Look for "congruence" in each line of the entries, and return the matching lines.

────────────────────

Definition inv (m : mem) (r : toks) : Prop := exists lk, rinv lk m r.

(** ** Framing *)

Definition same_slot (m m' : mem) (j : Z) : Prop :=
  (forall f, m' (fcell f j) = m (fcell f j)) /\ bit_of m' j = bit_of m j /\ m' (Data (off j)) = m (Data (off j)).

Definition same_toks (r r' : toks) (j : Z) : Prop :=
  (forall x v, mult (Alloc j x v) r' = mult (Alloc j x v) r) /\ (forall g, mult (Stale j g) r' = mult (Stale j g) r).

Lemma stable_frame r r' m m' s x : same_slot m m' s -> same_toks r r' s -> stable r m s x -> stable r' m' s x.
Proof.
  intros (_ & _ & Hd) [Ha _] [[Hf Hn]|[Hl Hn]]; [left|right]; split; try done.
  - intros x' v. by rewrite Ha.
  - intros x' v'. by rewrite Ha, Hd.
Qed.

Lemma vals_frame m m' s x : same_slot m m' s -> slot_vals m s x -> slot_vals m' s x.
Proof. intros (Hf & Hb & _) [H1 H2]. split; [intros f; by rewrite Hf|by rewrite Hb]. Qed.

Lemma slot_frame lk lk' r r' m m' j : same_slot m m' j -> same_toks r r' j ->
  lock_slot lk <> Some j -> lock_slot lk' <> Some j -> slot_inv lk r m j -> slot_inv lk' r' m' j.
Proof.
  intros Hs Ht Hlk Hlk' (x & Hv & Hst & Hx). exists x. split; [by eapply vals_frame|].
  split; [intros g; destruct Ht as [_ ->]; apply Hst|].
  assert (stable r m j x) as Hstab.
  { destruct lk as [[|s' x'|s' x' v]|]; cbn in Hlk; try done; [by destruct Hx|].
    destruct (decide (s' = j)); [congruence|done]. }
  apply (stable_frame r r' m m') in Hstab; [|done..].
  destruct lk' as [[|s' x'|s' x' v]|]; cbn in Hlk'; try done.
  - split; [congruence|done].
  - destruct (decide (s' = j)); [congruence|done].
Qed.

(** The tokens of the lock among others. *)
Lemma lk_here lk m r fr st : locks lk m (r ⊎ {[+ Lk st +]} ⊎ fr) -> lk = Some st /\
  forall st', mult (Lk st') r = 0 /\ mult (Lk st') fr = 0.
Proof.
  intros [_ Ht _ _]. pose proof (Ht st) as Hst. autorewrite with mult in Hst.
  rewrite (decide_True (P := Lk st = Lk st)) in Hst by done.
  pose proof (mult_nonneg (Lk st) r). pose proof (mult_nonneg (Lk st) fr).
  case_decide as Hlk; [|lia]. split; [done|]. intros st'. specialize (Ht st'). autorewrite with mult in Ht.
  pose proof (mult_nonneg (Lk st') r). pose proof (mult_nonneg (Lk st') fr). subst lk.
  destruct (decide (st' = st)) as [->|Hne].
  - rewrite !decide_True in Ht by done. lia.
  - rewrite !decide_False in Ht by congruence. lia.
Qed.

(** Tokens that concern slot [s] only. *)
Definition about (s : Z) (ra : toks) : Prop :=
  (forall st, mult (Lk st) ra = 0) /\ (forall j x v, j <> s -> mult (Alloc j x v) ra = 0) /\
  (forall j g, j <> s -> mult (Stale j g) ra = 0).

────────────────────

> **Response to the task**:
    destruct (decide (s' = j)); [congruence|done]. }
  - split; [congruence|done].
  - destruct (decide (s' = j)); [congruence|done].
  - rewrite !decide_False in Ht by congruence. lia.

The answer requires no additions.